Exercise instructions: Only one stretch of the records below should be repeated. It starts with the line containing "in Hw; lia)." and goes on through the line containing "rewrite <- (app_nil_r t). eapply", exactly as written.

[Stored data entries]

Lemma msgpack_scalar_image : scalar_image msgpack_scalar.
Proof.
  intros v Hs Hv. destruct v as [| | |s|b|n|n|x|bs subtype|]; try done.
  - by apply unsigned_image_image.
  - split; [|done]. destruct Hv as [Hb Ht]. split; [exact Hb|]. destruct subtype as [t|]; [|done]. simpl.
    pose proof (uwrap_range 8 t ltac:(lia)) as Hr. change (in_u 64 (uwrap 8 t)). unfold in_u in *. lia.
Qed.

Lemma write_number_1 n : write_number false 1 n = [u8 n].
Proof. done. Qed.

Section take.
Context {S : Type} `{Sax Z S}.
Abbreviation BR := (M (binary_reader (S := S))).
Implicit Types (s : S) (t : list Z) (c n : Z).

(** A number that ends a value. *)
Lemma signed_take (k : nat) n (f : Z -> BR bool) s1 s2 :
  (0 < k)%nat -> in_s (8 * Z.of_nat k) n -> takes (f n) [] s1 true s2 ->
  takes (br_and (get_number false k format_msgpack) (fun x => f (swrap (8 * Z.of_nat k) x))) (write_number false k n) s1 true s2.
Proof. intros Hk Hn Hf. rewrite <- (app_nil_r (write_number _ _ _)). apply signed_and_take; [by left|done..]. Qed.

Lemma unsigned_take (k : nat) n (f : Z -> BR bool) s1 s2 :
  0 <= n < 256 ^ Z.of_nat k -> takes (f n) [] s1 true s2 ->
  takes (br_and (get_number false k format_msgpack) f) (write_number false k n) s1 true s2.
Proof. intros Hn Hf. rewrite <- (app_nil_r (write_number _ _ _)). apply number_and_take; [by left|done..]. Qed.

Section values.
Context (parse : BR bool).

(** [parse_msgpack_internal] on a text that begins with [c]. *)
Definition value_takes (t : list Z) s s' : Prop := exists c u, t = c :: u /\ takes_at c (msgpack_value parse c) u s true s'.

Lemma msgpack_value_unsigned n s s' :
  in_u 64 n -> event (sax_number_unsigned n) s = Ok (tt, s') -> value_takes (write_msgpack_unsigned n) s s'.
Proof.
  intros [H0 H1] He. unfold write_msgpack_unsigned. apply takes_event in He.
  destruct (Z.ltb_spec n 128); [|destruct (Z.leb_spec n 0xFF); [|destruct (Z.leb_spec n 0xFFFF); [|destruct (Z.leb_spec n 0xFFFFFFFF)]]];
    (eexists _, _; split; [reflexivity|]); apply takes_any.
  - rewrite Z.mod_small by lia. unfold msgpack_value. in_range. exact He.
  - by apply (unsigned_take 1); [simpl; lia|].
  - by apply (unsigned_take 2); [simpl; lia|].
  - by apply (unsigned_take 4); [simpl; lia|].
  - by apply (unsigned_take 8); [simpl; lia|].
Qed.

Lemma msgpack_value_negative n s s' :
  - 2 ^ 63 <= n < 0 -> event (sax_number_integer n) s = Ok (tt, s') -> value_takes (write_msgpack_negative n) s s'.
Proof.
  intros Hn He. unfold write_msgpack_negative. apply takes_event in He.
  destruct (Z.leb_spec (-32) n); [|destruct (Z.leb_spec (- 2 ^ 7) n); [|destruct (Z.leb_spec (- 2 ^ 15) n); [|destruct (Z.leb_spec (- 2 ^ 31) n)]]];
    (eexists _, _; split; [reflexivity|]); apply takes_any.
  - assert (n mod 256 = n + 256) as -> by (symmetry; apply Z.mod_unique with (-1); lia).
    unfold msgpack_value. in_range. replace (n + 256) with (uwrap 8 n) by (unfold uwrap; symmetry; apply Z.mod_unique with (-1); simpl; lia).
    rewrite swrap_uwrap, swrap_small by (unfold in_s; lia). exact He.
  - apply (signed_take 1 n (fun x => with_handler (sax_number_integer x))); [lia|unfold in_s; simpl; lia|exact He].
  - apply (signed_take 2 n (fun x => with_handler (sax_number_integer x))); [lia|unfold in_s; simpl; lia|exact He].
  - apply (signed_take 4 n (fun x => with_handler (sax_number_integer x))); [lia|unfold in_s; simpl; lia|exact He].
  - apply (signed_take 8 n (fun x => with_handler (sax_number_integer x))); [lia|unfold in_s; simpl; lia|exact He].
Qed.

Lemma msgpack_value_float x s s' :
  in_u 64 x -> event (sax_number_float x []) s = Ok (tt, s') -> value_takes (write_compact_float x 0xCA 0xCB) s s'.
Proof.
  intros Hx He. unfold write_compact_float. apply takes_event in He.
  destruct (fits_float x) eqn:Ef; (eexists _, _; split; [reflexivity|]); apply takes_any.
  - apply (unsigned_take 4 (narrow x) (fun n => with_handler (sax_number_float (widen n) []))).
    + pose proof (narrow_range x Hx) as Hr. unfold in_u in Hr. simpl. lia.
    + by rewrite fits_float_widen.
  - apply (unsigned_take 8 x (fun n => with_handler (sax_number_float n []))); [|exact He]. unfold in_u in Hx. simpl. lia.
Qed.

(** ** Strings *)

Lemma then_read_take {A} (k : nat) n (f : Z -> BR (option A)) t s1 s2 a :
  0 <= n < 256 ^ Z.of_nat k -> takes (f n) t s1 a s2 -> takes (then_read k f) (write_number false k n ++ t) s1 a s2.
Proof.
  intros Hn Ht. eapply (takes_bind _ _ _ _ _ s1 _ (Some n) a); [|exact Ht]. rewrite <- (Z.mod_small n (256 ^ Z.of_nat k)) at 2 by done.
  apply get_number_take. by left.
Qed.

(** A string after its first byte, which begins no other value. *)
Lemma string_take u s :
  Z.of_nat (length u) < 2 ^ 32 -> Forall is_byte u ->
  exists c t, write_msgpack_string u = c :: t /\ 0xA0 <= c <= 0xDB /\ within 0xA0 c 0xBF || within 0xD9 c 0xDB = true /\
    takes_at c get_msgpack_string t s (Some u) s.
Proof.
  intros Hu Hb. unfold write_msgpack_string. set (N := Z.of_nat (length u)) in *. assert (0 <= N) by lia.
  assert (forall c t, 0xA0 <= c <= 0xDB ->
    takes_at c (if within 0xA0 c 0xBF then br_get_string format_msgpack (Z.land c 0x1F) []
      else if within 0xD9 c 0xDB then then_read (follow_bytes 0xD9 c) (fun len => br_get_string format_msgpack len [])
      else token ← br_token_string;
        br_error format_msgpack 113 token
          (str "expected length specification (0xA0-0xBF, 0xD9-0xDB); last byte: 0x" ++ token) (str "string");;
        mret None) t s (Some u) s ->
    takes_at c get_msgpack_string t s (Some u) s) as Hget.
  { intros c t Hc Ht. apply takes_not_eof; [lia|]. cbn [negb]. by apply takes_current. }
  destruct (Z.leb_spec N 31); [|destruct (Z.leb_spec N 0xFF); [|destruct (Z.leb_spec N 0xFFFF); [|destruct (Z.leb_spec N 0xFFFFFFFF); [|lia]]]];
    (eexists _, _; split; [reflexivity|]).
  - assert (Z.lor 0xA0 N mod 256 = 0xA0 + N) as -> by (change 0xA0 with (5 * 2 ^ 5); rewrite lor_lead by lia; apply Z.mod_small; lia).
    split; [lia|]. split; [unfold within; lia|]. apply Hget; [lia|]. in_range. rewrite (land_low _ 5) by (done || lia).
    apply takes_any. by apply br_string_take.
  - split; [lia|]. split; [done|]. apply Hget; [lia|]. apply takes_any, (then_read_take 1); [simpl; lia|]. by apply br_string_take.
  - split; [lia|]. split; [done|]. apply Hget; [lia|]. apply takes_any, (then_read_take 2); [simpl; lia|]. by apply br_string_take.
  - split; [lia|]. split; [done|]. apply Hget; [lia|]. apply takes_any, (then_read_take 4); [simpl; lia|]. by apply br_string_take.
Qed.

Lemma msgpack_value_string u s s' :
  Z.of_nat (length u) < 2 ^ 32 -> Forall is_byte u -> event (sax_string u) s = Ok (tt, s') -> value_takes (write_msgpack_string u) s s'.
Proof.
  intros Hu Hb He. destruct (string_take u s Hu Hb) as (c & t & Hw & Hc & Hor & Ht). exists c, t. split; [done|].
  unfold msgpack_value. rewrite Hor. rewrite <- (app_nil_r t).
  rewrite (proj2 (Z.eqb_neq c EOF)) by lia.
  assert (within 0x00 c 0x7F = false) as -> by (unfold within; lia). assert (within 0x80 c 0x8F = false) as -> by (unfold within; lia).
  assert (within 0x90 c 0x9F = false) as -> by (unfold within; lia).
  eapply takes_at_bind; [exact Ht|]. by apply takes_event.
Qed.

(** ** Byte strings *)

Lemma bytes_take b s (st : option Z) :
  Forall is_byte b ->
  takes (b ← br_get_binary format_msgpack (Z.of_nat (length b)) []; mret (b ← b; Some (b, st))) b s (Some (b, st)) s.
Proof.
  intros Hb. rewrite <- (app_nil_r b) at 2. eapply takes_bind; [by apply br_binary_take|]. apply takes_ret.
Qed.

Lemma ext_take n b s :
  Forall is_byte b -> takes (get_ext (Z.of_nat (length b))) (write_number false 1 n ++ b) s (Some (b, Some (u8 n))) s.
Proof.
  intros Hb. eapply (takes_bind _ _ _ _ _ s _ (Some (n mod 256 ^ Z.of_nat 1)) _); [apply get_number_take; by left|].
  assert (u8 (swrap 8 (n mod 256 ^ Z.of_nat 1)) = u8 n) as <-; [|by apply bytes_take].
  unfold u8. rewrite uwrap_swrap by lia. apply Z.mod_mod. lia.
Qed.

(** The three groups of first bytes. *)
Lemma bin_at c b s :
  0xC4 <= c <= 0xC6 -> Z.of_nat (length b) < 256 ^ Z.of_nat (follow_bytes 0xC4 c) -> Forall is_byte b ->
  takes_at c get_msgpack_binary (write_number false (follow_bytes 0xC4 c) (Z.of_nat (length b)) ++ b) s (Some (b, None)) s.
Proof. intros Hc Hl Hb. apply takes_current. in_range. apply takes_any, then_read_take; [lia|]. by apply bytes_take. Qed.

Lemma ext_at c n b s :
  0xC7 <= c <= 0xC9 -> Z.of_nat (length b) < 256 ^ Z.of_nat (follow_bytes 0xC7 c) -> Forall is_byte b ->
  takes_at c get_msgpack_binary
    (write_number false (follow_bytes 0xC7 c) (Z.of_nat (length b)) ++ write_number false 1 n ++ b) s (Some (b, Some (u8 n))) s.
Proof. intros Hc Hl Hb. apply takes_current. in_range. apply takes_any, then_read_take; [lia|]. by apply ext_take. Qed.

Lemma fixext_at c n b s :
  0xD4 <= c <= 0xD8 -> Z.of_nat (length b) = 2 ^ (c - 0xD4) -> Forall is_byte b ->
  takes_at c get_msgpack_binary (write_number false 1 n ++ b) s (Some (b, Some (u8 n))) s.
Proof. intros Hc Hl Hb. apply takes_current. in_range. rewrite <- Hl. by apply takes_any, ext_take. Qed.

Lemma msgpack_value_binary b (st : option Z) s s' :
  Z.of_nat (length b) < 2 ^ 32 -> Forall is_byte b -> event (sax_binary b (u8 <$> st)) s = Ok (tt, s') ->
  value_takes (write_msgpack_binary b st) s s'.
Proof.
  intros Hl Hb He.
  assert (forall c t, within 0xC4 c 0xC9 || within 0xD4 c 0xD8 = true ->
    takes_at c get_msgpack_binary t s (Some (b, u8 <$> st)) s -> value_takes (c :: t) s s') as Hv.
  { intros c t Hw Ht. exists c, t. split; [done|]. assert (0xC4 <= c <= 0xD8 /\ (c <= 0xC9 \/ 0xD4 <= c)) as Hc by (unfold within in Hw; lia).
    unfold msgpack_value. rewrite Hw. in_range.
    rewrite <- (app_nil_r t). eapply takes_at_bind; [exact Ht|]. by apply takes_event. }
  unfold write_msgpack_binary. destruct st as [n|]; cbn [fmap option_fmap option_map] in Hv |- *.
  - rewrite bool_decide_true by done.
    repeat match goal with |- context[if ?a <=? ?b then _ else _] => destruct (Z.leb_spec a b); [|] end; [| | |lia].
    + repeat match goal with |- context[if ?a =? ?b then _ else _] => destruct (Z.eqb_spec a b); [|] end;
        cbn [app]; (apply Hv; [done|]).
      1-5: (apply fixext_at; [lia|simpl; lia|done]).
      apply (ext_at 0xC7); [lia|follow_lia|done].
    + apply (Hv 0xC8); [done|]. apply (ext_at 0xC8); [lia|follow_lia|done].
    + apply (Hv 0xC9); [done|]. apply (ext_at 0xC9); [lia|follow_lia|done].
  - rewrite bool_decide_false by (by intros []).
    repeat match goal with |- context[if ?a <=? ?b then _ else _] => destruct (Z.leb_spec a b); [|] end; [| | |lia].
    + apply (Hv 0xC4); [done|]. apply (bin_at 0xC4); [lia|follow_lia|done].
    + apply (Hv 0xC5); [done|]. apply (bin_at 0xC5); [lia|follow_lia|done].
    + apply (Hv 0xC6); [done|]. apply (bin_at 0xC6); [lia|follow_lia|done].
Qed.

(** ** Containers *)

Lemma write_length_cases k base byte16 N :
  0 <= N < 2 ^ 32 -> base = k * 2 ^ 4 -> 0 <= base < 2 ^ 8 - 2 ^ 4 ->
  exists c t, write_msgpack_length base byte16 N = c :: t /\
    (c = base + N /\ N <= 15 /\ t = [] \/ c = byte16 /\ N < 2 ^ 16 /\ t = write_number false 2 N \/ c = byte16 + 1 /\ t = write_number false 4 N).
Proof.
  intros HN Hk Hb. unfold write_msgpack_length.
  destruct (Z.leb_spec N 15); [|destruct (Z.leb_spec N 0xFFFF); [|destruct (Z.leb_spec N 0xFFFFFFFF); [|lia]]]; (eexists _, _; split; [reflexivity|]).
  - left. split; [|done]. rewrite Hk, lor_lead by lia. apply Z.mod_small. lia.
  - right. left. split; [done|]. split; [lia|done].
  - right. by right.
Qed.

Lemma msgpack_value_array N body s s' :
  0 <= N < 2 ^ 32 -> (forall c, takes_at c (get_msgpack_array parse N) body s true s') ->
  value_takes (write_msgpack_length 0x90 0xDC N ++ body) s s'.
Proof.
  intros HN He. destruct (write_length_cases 9 0x90 0xDC N) as (c & t & -> & Hc); [done|done|lia|].
  exists c, (t ++ body). split; [done|]. destruct Hc as [(-> & Hl & ->)|[(-> & Hl & ->)|(-> & ->)]].
  - unfold msgpack_value. in_range. rewrite (land_low _ 4) by (done || lia). apply He.
  - apply takes_any, (number_and_take _ _ 2 N); [by left|simpl; lia|]. intros rest cur j. apply He.
  - apply takes_any, (number_and_take _ _ 4 N); [by left|simpl; lia|]. intros rest cur j. apply He.
Qed.

Lemma msgpack_value_object N body s s' :
  0 <= N < 2 ^ 32 -> (forall c, takes_at c (get_msgpack_object parse N) body s true s') ->
  value_takes (write_msgpack_length 0x80 0xDE N ++ body) s s'.
Proof.
  intros HN He. destruct (write_length_cases 8 0x80 0xDE N) as (c & t & -> & Hc); [done|done|lia|].
  exists c, (t ++ body). split; [done|]. destruct Hc as [(-> & Hl & ->)|[(-> & Hl & ->)|(-> & ->)]].
  - unfold msgpack_value. in_range. rewrite (land_low _ 4) by (done || lia). apply He.
  - apply takes_any, (number_and_take _ _ 2 N); [by left|simpl; lia|]. intros rest cur j. apply He.
  - apply takes_any, (number_and_take _ _ 4 N); [by left|simpl; lia|]. intros rest cur j. apply He.
Qed.

(** A key and its value. *)
Lemma msgpack_member_take k t s s' (ev : M S unit) :
  Z.of_nat (length k) < 2 ^ 32 -> Forall is_byte k -> (event (sax_key k);; ev) s = Ok (tt, s') ->
  (forall s s', ev s = Ok (tt, s') -> takes parse t s true s') ->
  takes (br_get;; br_and get_msgpack_string (fun key =>
    ok ← with_handler (sax_key key); if ok : bool then parse else mret false)) (write_msgpack_string k ++ t) s true s'.
Proof.
  intros Hl Hk He Hv. apply bind_ok_inv in He as ([] & s1 & H1 & H2).
  destruct (string_take k s Hl Hk) as (c & u & -> & _ & _ & Hs). cbn [app].
  apply (takes_get c (fun _ => br_and get_msgpack_string _)). eapply takes_at_bind; [exact Hs|]. rewrite <- (app_nil_l t).
  eapply takes_bind; [by apply takes_event|]. by apply Hv.
Qed.
End values.
(** ** [from_cbor] *)

(** C22 [from_cbor] on any bytes and under any setting: it terminates, no pointer of
    the handler dangles, and it returns a value whose numbers fit their types and
    whose keys ascend, or, when exceptions are off, the discarded value; or it throws
    a [parse_error] 110, 112 or 113 when exceptions are on, or, also when they are off,
    [out_of_range] 408 for a container announced larger than memory. *)
Theorem from_cbor_total tag_handler (strict exceptions : bool) (s : list Z) :
  Forall is_byte s ->
  match from_cbor strict exceptions tag_handler s with
  | Ok v => wf_json v \/ (v = Jdiscarded /\ exceptions = false)
  | Fault f => binary_thrown cbor_codes exceptions true f
  end.
Proof.
  intros Hs. apply from_total; [by left|done|apply br_get_next|]. intros n d r Hr Hd.
  by apply (parse_cbor_ok (HS := dom_spec exceptions cbor_codes) (fun id H => H) tag_handler [] n d).
Qed.

Lemma from_cbor_total_witness :
  Forall is_byte [0x9B; 255; 255; 255; 255; 255; 255; 255; 254] /\
  match from_cbor true false tag_error [0x9B; 255; 255; 255; 255; 255; 255; 255; 254] with
  | Ok v => wf_json v \/ (v = Jdiscarded /\ false = false)
  | Fault f => binary_thrown cbor_codes false true f
  end /\
  from_cbor true false tag_error [0x9B; 255; 255; 255; 255; 255; 255; 255; 254] =
    Fault (out_of_range 408 (str "excessive array size: 18446744073709551614")).
Proof.
  assert (Forall is_byte [0x9B; 255; 255; 255; 255; 255; 255; 255; 254]) as Hs by (by repeat constructor).
  split; [exact Hs|]. split; [|reflexivity]. apply from_cbor_total, Hs.
Defined.
(* ===== verification/JsonUbjson.v ===== *)
(** JsonUbjson: UBJSON and BJData: [parse_ubjson_internal] and the functions it calls,
    [write_ubjson], [from_ubjson], [to_ubjson], [from_bjdata], [to_bjdata].

    The two formats are the same code with a flag, here [bj].  A reader of sizes gives,
    besides the size, what the code leaves in its parameter [is_ndarray].  The writer
    may fail an assertion or throw, so it gives [res (list Z)]. *)

From S2P Require Import Prelude Json JsonLexer JsonParser JsonDump JsonAccess JsonBinary JsonCbor JsonBson.

(** ** Markers *)

Abbreviation mT := 84 (only parsing).       (* 'T' *)
Abbreviation mF := 70 (only parsing).
Abbreviation mZ := 90 (only parsing).
Abbreviation mN := 78 (only parsing).
Abbreviation mB := 66 (only parsing).
Abbreviation mU := 85 (only parsing).
Abbreviation m_i := 105 (only parsing).     (* 'i' *)
Abbreviation mI := 73 (only parsing).
Abbreviation m_l := 108 (only parsing).
Abbreviation mL := 76 (only parsing).
Abbreviation m_u := 117 (only parsing).
Abbreviation m_m := 109 (only parsing).
Abbreviation mM := 77 (only parsing).
Abbreviation m_h := 104 (only parsing).
Abbreviation m_d := 100 (only parsing).
Abbreviation mD := 68 (only parsing).
Abbreviation mH := 72 (only parsing).
Abbreviation mC := 67 (only parsing).
Abbreviation mS := 83 (only parsing).
Abbreviation mDOLLAR := 36 (only parsing).
Abbreviation mHASH := 35 (only parsing).

(** [std::size_t(-1)] *)
Abbreviation size_npos := unknown_size.

(** [bjd_optimized_type_markers], and [bjdx] of the writer, in another order *)
Definition bjd_optimized_type_markers : list Z := [mF; mH; mN; mS; mT; mZ; cLBRACKET; cLBRACE].

Definition bjd_types_map : list (Z * list Z) :=
  [(mB, str "byte"); (mC, str "char"); (mD, str "double"); (mI, str "int16"); (mL, str "int64"); (mM, str "uint64");
   (mU, str "uint8"); (m_d, str "single"); (m_i, str "int8"); (m_l, str "int32"); (m_m, str "uint32"); (m_u, str "uint16")].

(** The [std::lower_bound] and the test after it. *)
Fixpoint bjd_type (c : Z) (types : list (Z * list Z)) : option (list Z) :=
  match types with
  | [] => None
  | (c', t) :: types => if c' =? c then Some t else bjd_type c types
  end.

(** The integer types: how many bytes, and whether signed. *)
Definition int_type (bj : bool) (c : Z) : option (nat * bool) :=
  if c =? mU then Some (1%nat, false)
  else if c =? m_i then Some (1%nat, true)
  else if c =? mI then Some (2%nat, true)
  else if c =? m_l then Some (4%nat, true)
  else if c =? mL then Some (8%nat, true)
  else if bj && (c =? m_u) then Some (2%nat, false)
  else if bj && (c =? m_m) then Some (4%nat, false)
  else if bj && (c =? mM) then Some (8%nat, false)
  else None.

Definition ubjson_format (bj : bool) : input_format_t := if bj then format_bjdata else format_ubjson.

(** ** Loops *)

Section loops.
Context {S : Type} `{Sax Z S}.
Abbreviation BR := (M (binary_reader (S := S))).
Context {A : Type} (body : A -> BR (option A)).

(** [body] as many times as [p] says, until it fails.  A round need not read anything,
    so the input does not bound the rounds. *)
Fixpoint pos_loop (p : positive) (a : A) : BR (option A) :=
  match p with
  | xH => body a
  | xO p => x ← pos_loop p a; match x with Some a => pos_loop p a | None => mret None end
  | xI p =>
      x ← body a;
      match x with
      | Some a => x ← pos_loop p a; match x with Some a => pos_loop p a | None => mret None end
      | None => mret None
      end
  end.

(** [for (i = 0; i < len; ++i) if (!body) return false;] *)
Definition for_loop (len : Z) (a : A) : BR (option A) :=
  match len with Zpos p => pos_loop p a | _ => mret (Some a) end.

(** [while (current != stop) if (!body) return false;] *)
Fixpoint while_loop (stop : Z) (fuel : nat) (a : A) : BR (option A) :=
  match fuel with
  | O => fail OutOfFuel
  | Datatypes.S fuel =>
      c ← gets r_current;
      if c =? stop then mret (Some a)
      else
        x ← body a;
        match x with Some a => while_loop stop fuel a | None => mret None end
  end.
Definition while_not (stop : Z) (a : A) : BR (option A) := fuel ← br_fuel; while_loop stop fuel a.
End loops.

(** A body that only succeeds or fails. *)
Definition once {S} (body : M S bool) (_ : unit) : M S (option unit) := ok ← body; mret (if ok : bool then Some tt else None).
Definition all_rounds {S} (m : M S (option unit)) : M S bool := x ← m; mret (bool_decide (is_Some x)).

Answer space:
  { intros c t Hw Ht. exists c, t. split; [done|]. assert (0xC4 <= c <= 0xD8 /\ (c <= 0xC9 \/ 0xD4 <= c)) as Hc by (unfold within in Hw; lia).
    unfold msgpack_value. rewrite Hw. in_range.
    rewrite <- (app_nil_r t). eapply takes_at_bind; [exact Ht|]. by apply takes_event. }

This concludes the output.